(Records from a data source)
★ ★ ★ ★

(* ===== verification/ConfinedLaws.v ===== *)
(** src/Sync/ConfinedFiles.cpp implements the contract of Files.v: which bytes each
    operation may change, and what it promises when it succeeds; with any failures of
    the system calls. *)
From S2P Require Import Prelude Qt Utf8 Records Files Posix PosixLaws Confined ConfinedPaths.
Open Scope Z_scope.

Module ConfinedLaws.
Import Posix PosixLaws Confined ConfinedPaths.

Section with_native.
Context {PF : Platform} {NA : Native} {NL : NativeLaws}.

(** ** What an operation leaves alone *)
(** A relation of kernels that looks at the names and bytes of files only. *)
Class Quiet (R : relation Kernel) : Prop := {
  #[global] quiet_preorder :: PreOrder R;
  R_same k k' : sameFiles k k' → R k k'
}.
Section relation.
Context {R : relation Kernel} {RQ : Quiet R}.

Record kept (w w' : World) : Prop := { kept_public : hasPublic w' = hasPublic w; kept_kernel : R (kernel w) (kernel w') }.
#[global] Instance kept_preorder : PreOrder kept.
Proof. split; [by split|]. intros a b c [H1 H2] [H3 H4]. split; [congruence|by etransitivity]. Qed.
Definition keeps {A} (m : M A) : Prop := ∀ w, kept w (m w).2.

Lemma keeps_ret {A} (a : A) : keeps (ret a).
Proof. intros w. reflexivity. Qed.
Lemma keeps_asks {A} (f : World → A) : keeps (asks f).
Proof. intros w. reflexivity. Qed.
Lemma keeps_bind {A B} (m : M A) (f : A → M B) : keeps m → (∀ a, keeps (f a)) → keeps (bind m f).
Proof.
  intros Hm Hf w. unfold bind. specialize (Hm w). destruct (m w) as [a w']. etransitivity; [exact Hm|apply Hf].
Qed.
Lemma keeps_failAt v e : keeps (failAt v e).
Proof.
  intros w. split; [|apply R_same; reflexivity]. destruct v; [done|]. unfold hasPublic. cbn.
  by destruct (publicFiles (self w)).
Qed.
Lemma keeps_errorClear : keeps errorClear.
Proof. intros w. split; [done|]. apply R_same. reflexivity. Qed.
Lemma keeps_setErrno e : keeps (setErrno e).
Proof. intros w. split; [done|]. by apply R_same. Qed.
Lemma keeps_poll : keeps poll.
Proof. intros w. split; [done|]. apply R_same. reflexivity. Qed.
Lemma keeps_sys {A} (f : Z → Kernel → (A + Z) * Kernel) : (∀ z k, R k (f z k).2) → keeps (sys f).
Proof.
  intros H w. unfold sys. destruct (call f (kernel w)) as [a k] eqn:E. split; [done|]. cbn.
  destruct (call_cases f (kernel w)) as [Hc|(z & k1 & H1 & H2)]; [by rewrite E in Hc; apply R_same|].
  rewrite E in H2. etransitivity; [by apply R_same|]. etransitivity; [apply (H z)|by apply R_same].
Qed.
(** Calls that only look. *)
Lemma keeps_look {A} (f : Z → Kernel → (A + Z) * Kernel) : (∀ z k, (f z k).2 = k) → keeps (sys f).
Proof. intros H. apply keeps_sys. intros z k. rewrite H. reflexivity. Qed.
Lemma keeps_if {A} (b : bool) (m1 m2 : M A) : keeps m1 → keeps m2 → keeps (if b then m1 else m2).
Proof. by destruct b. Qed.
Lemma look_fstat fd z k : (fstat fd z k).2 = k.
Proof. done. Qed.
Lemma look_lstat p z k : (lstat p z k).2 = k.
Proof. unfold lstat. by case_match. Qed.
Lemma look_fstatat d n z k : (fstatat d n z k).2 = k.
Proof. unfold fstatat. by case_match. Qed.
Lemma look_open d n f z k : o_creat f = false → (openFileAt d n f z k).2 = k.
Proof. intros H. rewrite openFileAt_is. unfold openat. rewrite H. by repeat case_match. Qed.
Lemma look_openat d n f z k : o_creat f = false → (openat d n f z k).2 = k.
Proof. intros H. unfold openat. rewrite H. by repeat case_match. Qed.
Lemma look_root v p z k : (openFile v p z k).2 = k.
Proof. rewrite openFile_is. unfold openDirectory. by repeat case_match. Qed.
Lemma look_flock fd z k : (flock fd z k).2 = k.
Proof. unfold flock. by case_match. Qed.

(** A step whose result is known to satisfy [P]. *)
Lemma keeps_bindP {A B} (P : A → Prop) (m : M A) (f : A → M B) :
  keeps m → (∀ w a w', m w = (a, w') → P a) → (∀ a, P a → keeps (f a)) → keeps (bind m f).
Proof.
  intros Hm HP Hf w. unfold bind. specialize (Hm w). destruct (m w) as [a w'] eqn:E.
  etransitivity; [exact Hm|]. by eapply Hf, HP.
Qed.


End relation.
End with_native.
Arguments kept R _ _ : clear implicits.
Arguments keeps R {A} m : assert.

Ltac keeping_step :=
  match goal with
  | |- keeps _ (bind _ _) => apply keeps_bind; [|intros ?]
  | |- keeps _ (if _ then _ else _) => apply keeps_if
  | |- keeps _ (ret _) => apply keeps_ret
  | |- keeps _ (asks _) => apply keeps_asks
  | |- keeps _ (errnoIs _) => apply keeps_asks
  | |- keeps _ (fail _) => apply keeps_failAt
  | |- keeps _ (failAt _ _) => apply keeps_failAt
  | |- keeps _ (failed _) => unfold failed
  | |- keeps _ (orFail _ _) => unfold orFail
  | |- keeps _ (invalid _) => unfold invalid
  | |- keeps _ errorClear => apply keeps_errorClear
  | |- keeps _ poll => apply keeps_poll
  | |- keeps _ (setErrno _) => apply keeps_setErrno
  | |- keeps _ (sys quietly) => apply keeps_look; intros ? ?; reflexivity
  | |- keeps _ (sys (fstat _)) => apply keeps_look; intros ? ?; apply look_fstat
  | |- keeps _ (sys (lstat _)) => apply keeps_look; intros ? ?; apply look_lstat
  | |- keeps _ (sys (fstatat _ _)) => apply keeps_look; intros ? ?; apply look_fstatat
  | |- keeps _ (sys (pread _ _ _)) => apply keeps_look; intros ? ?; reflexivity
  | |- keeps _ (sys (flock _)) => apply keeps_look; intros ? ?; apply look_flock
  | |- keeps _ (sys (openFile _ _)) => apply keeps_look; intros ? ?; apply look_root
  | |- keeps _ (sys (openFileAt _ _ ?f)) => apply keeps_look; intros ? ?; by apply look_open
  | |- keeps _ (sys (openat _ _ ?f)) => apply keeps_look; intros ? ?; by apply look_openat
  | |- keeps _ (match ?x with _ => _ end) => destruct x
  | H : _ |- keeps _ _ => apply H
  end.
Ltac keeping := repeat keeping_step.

★ ★ ★ ★

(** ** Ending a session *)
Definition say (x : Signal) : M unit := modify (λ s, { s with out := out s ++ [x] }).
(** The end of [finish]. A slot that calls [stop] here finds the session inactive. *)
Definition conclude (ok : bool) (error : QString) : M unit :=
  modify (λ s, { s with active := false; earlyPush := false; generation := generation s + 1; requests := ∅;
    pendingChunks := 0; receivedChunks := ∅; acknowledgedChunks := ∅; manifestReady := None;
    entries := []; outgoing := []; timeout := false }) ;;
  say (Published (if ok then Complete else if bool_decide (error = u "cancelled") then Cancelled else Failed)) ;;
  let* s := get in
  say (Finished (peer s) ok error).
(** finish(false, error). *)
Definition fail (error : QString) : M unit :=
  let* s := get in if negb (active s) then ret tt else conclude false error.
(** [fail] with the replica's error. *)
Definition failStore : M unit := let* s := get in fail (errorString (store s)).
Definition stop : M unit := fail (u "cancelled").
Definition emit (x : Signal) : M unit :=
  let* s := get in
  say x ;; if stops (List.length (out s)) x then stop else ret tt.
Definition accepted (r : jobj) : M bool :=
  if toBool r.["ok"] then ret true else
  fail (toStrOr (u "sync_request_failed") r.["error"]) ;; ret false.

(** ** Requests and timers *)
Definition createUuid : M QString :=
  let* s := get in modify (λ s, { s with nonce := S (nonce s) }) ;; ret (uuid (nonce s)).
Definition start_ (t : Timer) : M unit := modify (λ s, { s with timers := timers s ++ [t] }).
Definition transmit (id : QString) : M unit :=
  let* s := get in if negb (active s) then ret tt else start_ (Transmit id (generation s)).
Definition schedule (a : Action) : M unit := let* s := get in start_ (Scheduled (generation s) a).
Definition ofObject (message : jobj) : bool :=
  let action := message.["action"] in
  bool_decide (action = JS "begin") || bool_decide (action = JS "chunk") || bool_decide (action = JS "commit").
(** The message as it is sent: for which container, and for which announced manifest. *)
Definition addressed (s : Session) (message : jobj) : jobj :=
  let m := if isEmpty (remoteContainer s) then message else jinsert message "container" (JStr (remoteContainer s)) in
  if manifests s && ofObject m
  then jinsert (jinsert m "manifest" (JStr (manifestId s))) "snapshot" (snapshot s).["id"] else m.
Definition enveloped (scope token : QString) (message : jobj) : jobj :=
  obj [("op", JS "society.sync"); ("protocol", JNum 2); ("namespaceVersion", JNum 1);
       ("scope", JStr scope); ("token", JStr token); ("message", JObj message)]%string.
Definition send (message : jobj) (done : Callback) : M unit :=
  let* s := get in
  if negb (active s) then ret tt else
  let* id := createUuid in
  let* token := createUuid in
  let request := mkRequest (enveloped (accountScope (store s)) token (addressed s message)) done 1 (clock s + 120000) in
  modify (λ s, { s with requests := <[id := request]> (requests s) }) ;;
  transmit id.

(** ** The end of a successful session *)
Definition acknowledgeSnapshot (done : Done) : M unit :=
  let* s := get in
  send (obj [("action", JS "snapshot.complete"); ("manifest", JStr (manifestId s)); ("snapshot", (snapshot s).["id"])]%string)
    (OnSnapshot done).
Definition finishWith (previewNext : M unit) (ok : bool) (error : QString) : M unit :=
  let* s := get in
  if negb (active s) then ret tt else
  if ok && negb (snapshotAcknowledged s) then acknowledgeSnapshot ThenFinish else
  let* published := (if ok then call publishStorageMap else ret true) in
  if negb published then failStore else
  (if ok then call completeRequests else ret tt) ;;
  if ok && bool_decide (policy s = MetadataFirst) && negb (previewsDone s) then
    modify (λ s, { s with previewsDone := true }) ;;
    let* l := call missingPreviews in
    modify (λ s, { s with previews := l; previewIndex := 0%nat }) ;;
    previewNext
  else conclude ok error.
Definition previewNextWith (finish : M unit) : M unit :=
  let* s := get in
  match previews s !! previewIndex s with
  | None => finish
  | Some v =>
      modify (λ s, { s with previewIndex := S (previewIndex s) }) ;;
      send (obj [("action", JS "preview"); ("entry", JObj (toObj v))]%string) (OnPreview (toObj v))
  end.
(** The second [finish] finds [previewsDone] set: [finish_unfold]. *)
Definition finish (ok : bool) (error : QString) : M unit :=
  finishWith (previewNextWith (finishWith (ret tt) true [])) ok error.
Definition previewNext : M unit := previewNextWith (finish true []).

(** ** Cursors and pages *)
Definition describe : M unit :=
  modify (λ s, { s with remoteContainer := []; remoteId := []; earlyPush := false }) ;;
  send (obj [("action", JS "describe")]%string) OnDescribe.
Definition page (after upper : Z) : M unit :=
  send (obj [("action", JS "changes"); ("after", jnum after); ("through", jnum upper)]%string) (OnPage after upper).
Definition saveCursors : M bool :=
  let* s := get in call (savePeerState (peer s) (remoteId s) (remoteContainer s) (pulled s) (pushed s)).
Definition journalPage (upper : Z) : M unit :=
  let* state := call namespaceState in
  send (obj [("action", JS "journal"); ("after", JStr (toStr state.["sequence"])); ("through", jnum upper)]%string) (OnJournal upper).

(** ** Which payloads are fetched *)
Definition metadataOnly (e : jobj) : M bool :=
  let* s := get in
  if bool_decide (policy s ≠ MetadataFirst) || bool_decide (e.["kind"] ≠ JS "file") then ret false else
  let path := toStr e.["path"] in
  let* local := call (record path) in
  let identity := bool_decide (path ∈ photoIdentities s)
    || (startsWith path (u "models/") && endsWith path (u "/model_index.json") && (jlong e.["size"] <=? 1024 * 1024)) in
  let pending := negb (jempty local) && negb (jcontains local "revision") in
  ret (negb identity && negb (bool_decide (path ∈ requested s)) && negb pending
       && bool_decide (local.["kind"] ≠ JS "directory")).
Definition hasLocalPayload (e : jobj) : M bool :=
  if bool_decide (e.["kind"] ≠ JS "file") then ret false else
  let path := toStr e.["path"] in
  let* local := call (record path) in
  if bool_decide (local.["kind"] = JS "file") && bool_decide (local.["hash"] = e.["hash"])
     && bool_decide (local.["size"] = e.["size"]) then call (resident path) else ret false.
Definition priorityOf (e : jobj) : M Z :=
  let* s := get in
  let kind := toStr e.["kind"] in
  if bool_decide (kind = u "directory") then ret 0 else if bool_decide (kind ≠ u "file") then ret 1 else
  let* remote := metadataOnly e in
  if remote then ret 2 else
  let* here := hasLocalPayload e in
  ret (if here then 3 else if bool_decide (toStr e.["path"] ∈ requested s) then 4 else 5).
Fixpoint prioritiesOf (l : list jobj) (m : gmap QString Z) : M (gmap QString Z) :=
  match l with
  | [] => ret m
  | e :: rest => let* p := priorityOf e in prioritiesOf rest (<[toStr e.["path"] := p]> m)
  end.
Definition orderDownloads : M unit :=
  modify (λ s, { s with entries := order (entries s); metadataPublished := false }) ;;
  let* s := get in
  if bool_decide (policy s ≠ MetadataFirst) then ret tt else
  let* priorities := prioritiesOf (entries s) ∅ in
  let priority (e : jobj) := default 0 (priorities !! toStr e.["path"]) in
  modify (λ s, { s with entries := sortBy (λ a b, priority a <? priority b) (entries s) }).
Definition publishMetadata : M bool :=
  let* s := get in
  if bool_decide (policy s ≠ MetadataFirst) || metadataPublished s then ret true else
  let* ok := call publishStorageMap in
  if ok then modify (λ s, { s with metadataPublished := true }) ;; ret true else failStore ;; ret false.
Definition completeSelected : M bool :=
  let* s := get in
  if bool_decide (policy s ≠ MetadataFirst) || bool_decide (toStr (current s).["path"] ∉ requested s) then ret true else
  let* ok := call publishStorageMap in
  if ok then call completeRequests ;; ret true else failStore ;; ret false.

★ ★ ★ ★

## EXERCISE INSTRUCTIONS
Scan the lines above for the word "acknowledgeSnapshot" and copy every one where it occurs.

## YOUR SOLUTION
Definition acknowledgeSnapshot (done : Done) : M unit :=
  if ok && negb (snapshotAcknowledged s) then acknowledgeSnapshot ThenFinish else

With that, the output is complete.